It is three years since I last wrote about my iPod. When I first bought the blighter, my then 12-year-old son warned me that it would prove a disaster and he was absolutely right.
Unable to cope with the technology required to load the thing I enlisted the help of my nephew, Tom, who agreed to transfer my favourite CDs for 50 pence a time. By the end I had some 2,000 tracks on a machine the size of a cigarette packet. I was a little frustrated because it was capable of holding 10,000 tunes, and poor Tom’s computer had given up the ghost, but how I enjoyed putting on those smart white earphones on my rail journeys to London and choosing whether to listen to the Stones, the Grateful Dead or classic soul.

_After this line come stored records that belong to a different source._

(* ===== verification/StoreRuns.v ===== *)
(** * The rows of runs

    What an operation leaves alone, what [save_run] does to the table of runs,
    and what is kept by every operation: the sealed task inventory and the
    revision of a run. *)
From S2P Require Import Prelude PyDict PyStr Sha256 Json DateTime Enums Models Digests DigestFacts Effect Codec.
From S2P Require Import CodecFacts Store StoreFacts.

Local Open Scope string_scope.

(** ** The calls that a call makes *)

Definition calls_of (op : operation) : list operation :=
  match op with
  | CommitSnapshot run expected tasks agents questions approvals evidence events =>
    SaveRun run (Some expected) ::
      ((PutTask <$> tasks) ++ (PutAgent <$> agents) ++ (PutQuestion <$> questions) ++
       (PutApproval <$> approvals) ++ (CaptureEvidence <$> evidence) ++ (AppendEvent <$> events))%list
  | op => [op]
  end.

(** A call all of whose records were accepted by their constructors. *)
Definition record_ok (op : operation) : Prop :=
  match op with
  | SaveRun run _ => storable run
  | PutTask task => storable task
  | PutAgent agent => storable agent
  | PutQuestion question => storable question
  | PutApproval approval => storable approval
  | CaptureEvidence evidence => storable evidence
  | AppendEvent event => storable event
  | CommitSnapshot _ _ _ _ _ _ _ _ => True
  end.
Definition records_ok (op : operation) : Prop := forall op', op' ∈ calls_of op -> record_ok op'.

Lemma preserves_for_each_calls {A} P (f : A -> M unit) (call : A -> operation) l calls :
  (forall x, perform (call x) = f x) -> call <$> l ⊆ calls ->
  (forall op, op ∈ calls -> preserves P (perform op)) -> preserves P (for_each f l).
Proof.
  intros Hf Hl Hall. apply preserves_for_each. intros x Hx. rewrite <- Hf. apply Hall, Hl.
  by apply list_elem_of_fmap_2.
Qed.

(** A call keeps what the calls that it makes keep. *)
Lemma preserves_perform P op :
  (forall op', op' ∈ calls_of op -> preserves P (perform op')) -> preserves P (perform op).
Proof.
  destruct op; try (intros H; apply H; by left). cbn [calls_of]. intros H.
  assert (preserves P (save_run run (Some expected_revision))) as Hs by (apply (H (SaveRun _ _)); by left).
  assert (preserves P (for_each put_task tasks)) as Ht
    by (eapply (preserves_for_each_calls _ _ PutTask _ _ (fun _ => eq_refl)); [|exact H]; set_solver).
  simpl. unfold commit_snapshot. apply preserves_transaction, preserves_bind; [apply preserves_get_run|].
  intros current. apply preserves_bind.
  { destruct (_ && _); apply preserves_bind; by intros. }
  intros _. repeat (apply preserves_bind; [|intros _]).
  - eapply (preserves_for_each_calls _ _ PutAgent _ _ (fun _ => eq_refl)); [|exact H]; set_solver.
  - eapply (preserves_for_each_calls _ _ PutQuestion _ _ (fun _ => eq_refl)); [|exact H]; set_solver.
  - eapply (preserves_for_each_calls _ _ PutApproval _ _ (fun _ => eq_refl)); [|exact H]; set_solver.
  - eapply (preserves_for_each_calls _ _ CaptureEvidence _ _ (fun _ => eq_refl)); [|exact H]; set_solver.
  - eapply (preserves_for_each_calls _ _ AppendEvent _ _ (fun _ => eq_refl)); [|exact H]; set_solver.
Qed.

(** ** What a call leaves alone *)

Section frame.
Variable P : database -> Prop.

Lemma preserves_writes d d' c' u c :
  P d' -> writes d' (Conn d c) = (c', Ok u) -> P (conn_db c').
Proof. by intros HP ->%writes_Ok. Qed.

Lemma preserves_put t i r s b e :
  (forall d l, P d -> P (set_rows d t l)) -> preserves P (put_mutable t i r s b e).
Proof. intros HP c c' u Hc [-> _]%put_mutable_Ok. by apply HP. Qed.

Lemma preserves_put_task x :
  (forall d l, P d -> P (set_rows d TASKS l)) -> preserves P (put_task x).
Proof.
  intros HP. assert (preserves P (put_task_unchecked x)) by (by apply preserves_put).
  unfold put_task. preserve.
Qed.

Lemma preserves_insert_evidence r :
  (forall d l, P d -> P (d <| db_evidence := l |>)) -> preserves P (insert_evidence r).
Proof.
  intros HP c c' u Hc (d & c1 & [-> ->]%reads_Ok & H)%mbind_M_Ok.
  destruct (existsb _ _); [done|]. destruct (run_exists _ _); [|done].
  apply writes_Ok in H as ->. by apply HP.
Qed.
Lemma preserves_capture x :
  (forall d l, P d -> P (d <| db_evidence := l |>)) -> preserves P (capture_evidence x).
Proof.
  intros HP. pose proof (fun r => preserves_insert_evidence r HP). unfold capture_evidence. preserve.
Qed.

Lemma preserves_insert_event r :
  (forall d l, P d -> P (d <| db_events := l |>)) -> preserves P (insert_event r).
Proof.
  intros HP c c' u Hc (z & c1 & [-> _]%lift_Ok & H)%mbind_M_Ok.
  apply mbind_M_Ok in H as (d & c1 & [-> ->]%reads_Ok & H).
  destruct (existsb _ _); [done|]. destruct (run_exists _ _); [|done].
  apply writes_Ok in H as ->. by apply HP.
Qed.
Lemma preserves_append x :
  (forall d l, P d -> P (d <| db_events := l |>)) -> preserves P (append_event x).
Proof.
  intros HP. pose proof (fun r => preserves_insert_event r HP).
  unfold append_event, check_event_evidence. preserve.
Qed.
End frame.

(** ** What [save_run] does *)

Definition stored_run (run : Run.t) : run_row :=
  RunRow (Run.id run) (Run.revision run) (RunPhase.value (Run.phase run)) (record_body run).

(** The rows of runs when [run] takes the place of revision [expected]. *)
Definition replaced (l : list run_row) (run : Run.t) (expected : Z) : list run_row :=
  (fun r => if bool_decide (rr_id r = Run.id run) && (rr_revision r =? expected)%Z
            then stored_run run else r) <$> l.

Lemma bind_int_Ok z z' : bind_int z = Ok z' -> z' = z.
Proof. unfold bind_int. destruct (_ && _); [|done]. by intros <-%Ok_inj. Qed.

Lemma run_exists_false d run_id : run_exists d run_id = false <-> run_id ∉ rr_id <$> db_runs d.
Proof.
  unfold run_exists. rewrite existsb_Forall, Forall_forall. split.
  - intros H (r & -> & Hr)%list_elem_of_fmap. specialize (H r Hr).
    by rewrite bool_decide_eq_true_2 in H.
  - intros H r Hr. apply bool_decide_eq_false_2. intros E. apply H. rewrite <- E.
    by apply list_elem_of_fmap_2.
Qed.

Lemma save_new_run_Ok run c c' u :
  save_run run None c = (c', Ok u) ->
  Run.revision run = 0%Z /\ (Run.id run ∉ (rr_id <$> db_runs (conn_db c))) /\
  conn_db c' = ((conn_db c) <| db_runs := (db_runs (conn_db c) ++ [stored_run run])%list |>).
Proof.
  intros (c1 & H & ->)%transaction_Ok. cbn [conn_db].
  apply mbind_M_Ok in H as ([] & c2 & [-> Hrev]%lift_Ok & H).
  apply raise_if_Ok, negb_false_iff, Z.eqb_eq in Hrev.
  apply mbind_M_Ok in H as ([] & c2 & Hs & H).
  assert (c2 = Conn (conn_db c) (S (conn_depth c))) as ->.
  { destruct (Run.task_inventory_digest run); [|by apply ret_Ok in Hs as [-> _]].
    apply mbind_M_Ok in Hs as (? & ? & [-> _]%lift_Ok & [-> _]%lift_Ok). done. }
  apply rethrow_Ok in H. apply mbind_M_Ok in H as (z & c2 & [-> ->%bind_int_Ok]%lift_Ok & H).
  apply mbind_M_Ok in H as (d & c2 & [-> ->]%reads_Ok & H). cbn [conn_db] in *.
  destruct (run_exists _ _) eqn:Ee; [done|]. apply run_exists_false in Ee.
  by apply writes_Ok in H as ->.
Qed.

Lemma save_run_update_Ok run expected c c' u :
  save_run run (Some expected) c = (c', Ok u) ->
  exists current, run_in (conn_db c) (Run.id run) = Ok current /\
  (Run.task_inventory_digest current = None \/
   Run.task_inventory_digest run = Run.task_inventory_digest current) /\
  Run.revision run = (expected + 1)%Z /\
  (exists r, r ∈ db_runs (conn_db c) /\ rr_id r = Run.id run /\ rr_revision r = expected) /\
  conn_db c' = (conn_db c) <| db_runs := replaced (db_runs (conn_db c)) run expected |>.
Proof.
  intros (c1 & H & ->)%transaction_Ok. cbn [conn_db]. unfold save_run_update in H.
  apply mbind_M_Ok in H as (current & c2 & Hget & H). rewrite get_run_reads in Hget.
  injection Hget as <- Hget. cbn [conn_db] in Hget. exists current. split; [done|].
  apply mbind_M_Ok in H as ([] & c2 & [-> Him]%lift_Ok & H).
  apply raise_if_Ok, andb_false_iff in Him. rewrite !negb_false_iff, !bool_decide_eq_true in Him.
  split; [done|].
  apply mbind_M_Ok in H as ([] & c2 & Hs & H).
  assert (c2 = Conn (conn_db c) (S (conn_depth c))) as ->.
  { destruct (Run.task_inventory_digest run); [|by apply ret_Ok in Hs as [-> _]].
    apply mbind_M_Ok in Hs as (? & ? & Hl & Hs). rewrite list_tasks_reads in Hl.
    injection Hl as <- _. by apply mbind_M_Ok in Hs as (? & ? & [-> _]%lift_Ok & [-> _]%lift_Ok). }
  apply mbind_M_Ok in H as ([] & c2 & [-> Hrev]%lift_Ok & H).
  apply raise_if_Ok, negb_false_iff, Z.eqb_eq in Hrev. split; [done|].
  apply mbind_M_Ok in H as (n & c2 & Hu & H). destruct (n =? 1)%nat eqn:En; [|done].
  apply ret_Ok in H as [-> _]. apply Nat.eqb_eq in En as ->.
  apply mbind_M_Ok in Hu as (z & c3 & [-> ->%bind_int_Ok]%lift_Ok & Hu).
  apply mbind_M_Ok in Hu as (z & c3 & [-> ->%bind_int_Ok]%lift_Ok & Hu).
  apply mbind_M_Ok in Hu as (d & c3 & [-> ->]%reads_Ok & Hu).
  apply mbind_M_Ok in Hu as ([] & c3 & ->%writes_Ok & [-> Hn]%ret_Ok). cbn [conn_db] in *.
  split.
  - destruct (filter _ _) as [|r l] eqn:Ef; [done|].
    assert (r ∈ filter (fun r => bool_decide (rr_id r = Run.id run) &&
      (rr_revision r =? expected)%Z = true) (db_runs (conn_db c))) as Hin by (rewrite Ef; by left).
    apply list_elem_of_filter in Hin as [Hr Hin]. exists r.
    rewrite andb_true_iff, bool_decide_eq_true, Z.eqb_eq in Hr. naive_solver.
  - apply (f_equal (fun l => (conn_db c) <| db_runs := l |>)). apply list_fmap_ext. intros i r _.
    destruct (bool_decide (rr_id r = Run.id run)) eqn:Eb; simpl; [|done].
    apply bool_decide_eq_true in Eb. destruct (_ =? _)%Z; [|done]. unfold stored_run. by rewrite Eb.
Qed.

Lemma replaced_ids l run expected : rr_id <$> replaced l run expected = rr_id <$> l.
Proof.
  unfold replaced. rewrite <- list_fmap_compose. apply list_fmap_ext. intros i r _. simpl.
  destruct (bool_decide (rr_id r = Run.id run)) eqn:Eb; [|done].
  apply bool_decide_eq_true in Eb. by destruct (_ =? _)%Z.
Qed.

Lemma replaced_elem l run expected r0 r :
  NoDup (rr_id <$> l) -> r0 ∈ l -> rr_id r0 = Run.id run -> rr_revision r0 = expected ->
  r ∈ replaced l run expected <-> r = stored_run run \/ r ∈ l /\ rr_id r <> Run.id run.
Proof.
  intros Hnd Hin Hid Hrev. unfold replaced. rewrite list_elem_of_fmap. split.
  - intros (y & -> & Hy). destruct (decide (rr_id y = Run.id run)) as [E|E].
    + left. rewrite (unique_by rr_id l y r0) by (try done; congruence).
      by rewrite bool_decide_eq_true_2, (proj2 (Z.eqb_eq _ _)).
    + right. by rewrite bool_decide_eq_false_2.
  - intros [->|[Hr Hn]].
    + exists r0. by rewrite bool_decide_eq_true_2, (proj2 (Z.eqb_eq _ _)).
    + exists r. by rewrite bool_decide_eq_false_2.
Qed.

(** Looking a run up by its row. *)
Lemma run_in_row d r :
  NoDup (rr_id <$> db_runs d) -> r ∈ db_runs d ->
  run_in d (rr_id r) =
    (let* run := decode_stored (rr_body r) ("run " +:+ rr_id r) in
     if negb (bool_decide (Run.id run = rr_id r)) || negb (Run.revision run =? rr_revision r)%Z ||
        negb (bool_decide (RunPhase.value (Run.phase run) = rr_phase r))
     then Err (SnapshotErr ("run " +:+ rr_id r +:+ " index/body mismatch")) else Ok run).
Proof.
  intros Hnd Hin. rewrite run_in_unfold.
  destruct (filter (fun r0 => rr_id r0 = rr_id r) (db_runs d)) as [|r' l] eqn:Ef.
  - assert (r ∈ filter (fun r0 => rr_id r0 = rr_id r) (db_runs d)) as Hr by (by apply list_elem_of_filter).
    rewrite Ef in Hr. by apply elem_of_nil in Hr.
  - assert (r' ∈ filter (fun r0 => rr_id r0 = rr_id r) (db_runs d)) as [Hid Hr']%list_elem_of_filter
      by (rewrite Ef; by left).
    by rewrite (unique_by rr_id (db_runs d) r' r).
Qed.

Lemma run_in_stored d run :
  NoDup (rr_id <$> db_runs d) -> storable run -> stored_run run ∈ db_runs d ->
  run_in d (Run.id run) = Ok run.
Proof.
  intros Hnd Hrun Hin. pose proof (run_in_row d (stored_run run) Hnd Hin) as H.
  cbn [rr_id stored_run] in H. rewrite H. cbn [rr_body stored_run].
  rewrite decode_body by done. cbn [bind rr_id rr_revision rr_phase].
  by rewrite !bool_decide_eq_true_2, Z.eqb_refl by done.
Qed.

(** The row of a run that is read, with its revision. *)
Lemma run_in_inv d run_id run :
  run_in d run_id = Ok run ->
  exists r, r ∈ db_runs d /\ rr_id r = run_id /\ rr_revision r = Run.revision run /\ Run.id run = run_id.
Proof.
  intros H. pose proof (run_in_id _ _ _ H) as Hid. rewrite run_in_unfold in H.
  destruct (filter _ _) as [|r l] eqn:Ef; [done|].
  assert (r ∈ filter (fun r => rr_id r = run_id) (db_runs d)) as [Hr Hin]%list_elem_of_filter
    by (rewrite Ef; by left).
  apply bind_Ok in H as (y & _ & H). destruct (_ || _) eqn:Eb; [done|]. apply Ok_inj in H as ->.
  rewrite !orb_false_iff, !negb_false_iff, Z.eqb_eq in Eb. exists r. naive_solver.
Qed.

(** Other runs are read as before. *)
Lemma run_in_rows d d' run_id :
  filter (fun r => rr_id r = run_id) (db_runs d') = filter (fun r => rr_id r = run_id) (db_runs d) ->
  run_in d' run_id = run_in d run_id.
Proof. intros E. by rewrite !run_in_unfold, E. Qed.

Lemma filter_replaced l run expected run_id :
  run_id <> Run.id run ->
  filter (fun r => rr_id r = run_id) (replaced l run expected) = filter (fun r => rr_id r = run_id) l.
Proof.
  intros Hn. unfold replaced. induction l as [|r l IH]; [done|]. rewrite fmap_cons, !filter_cons, IH.
  destruct (bool_decide (rr_id r = Run.id run)) eqn:Eb; [|done]. apply bool_decide_eq_true in Eb.
  destruct (_ =? _)%Z; [|done]. simpl. by rewrite !decide_False by congruence.
Qed.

Days after writing my column, however, the bloody iPod got jammed. You could still listen to it, still turn it on and off, but it was stuck in shuffle mode. In other words, the machine did the choosing, and had a spooky knack of invariably selecting a track you didn’t want to hear. At first you could hit a button and move on to the next selection, but then that facility broke down, too. You were lumbered with whatever the machine wanted to give you. Then it became impossible to turn the thing off. And then the bastard ran out of juice.
I was so fed up I gave the wretched thing to my son, who had so cheerfully predicted fiasco. He managed to recharge it, but not to get it out of shuffle mode, and took it on a school camping holiday. By the time he came back, he’d learnt how to turn the iPod off.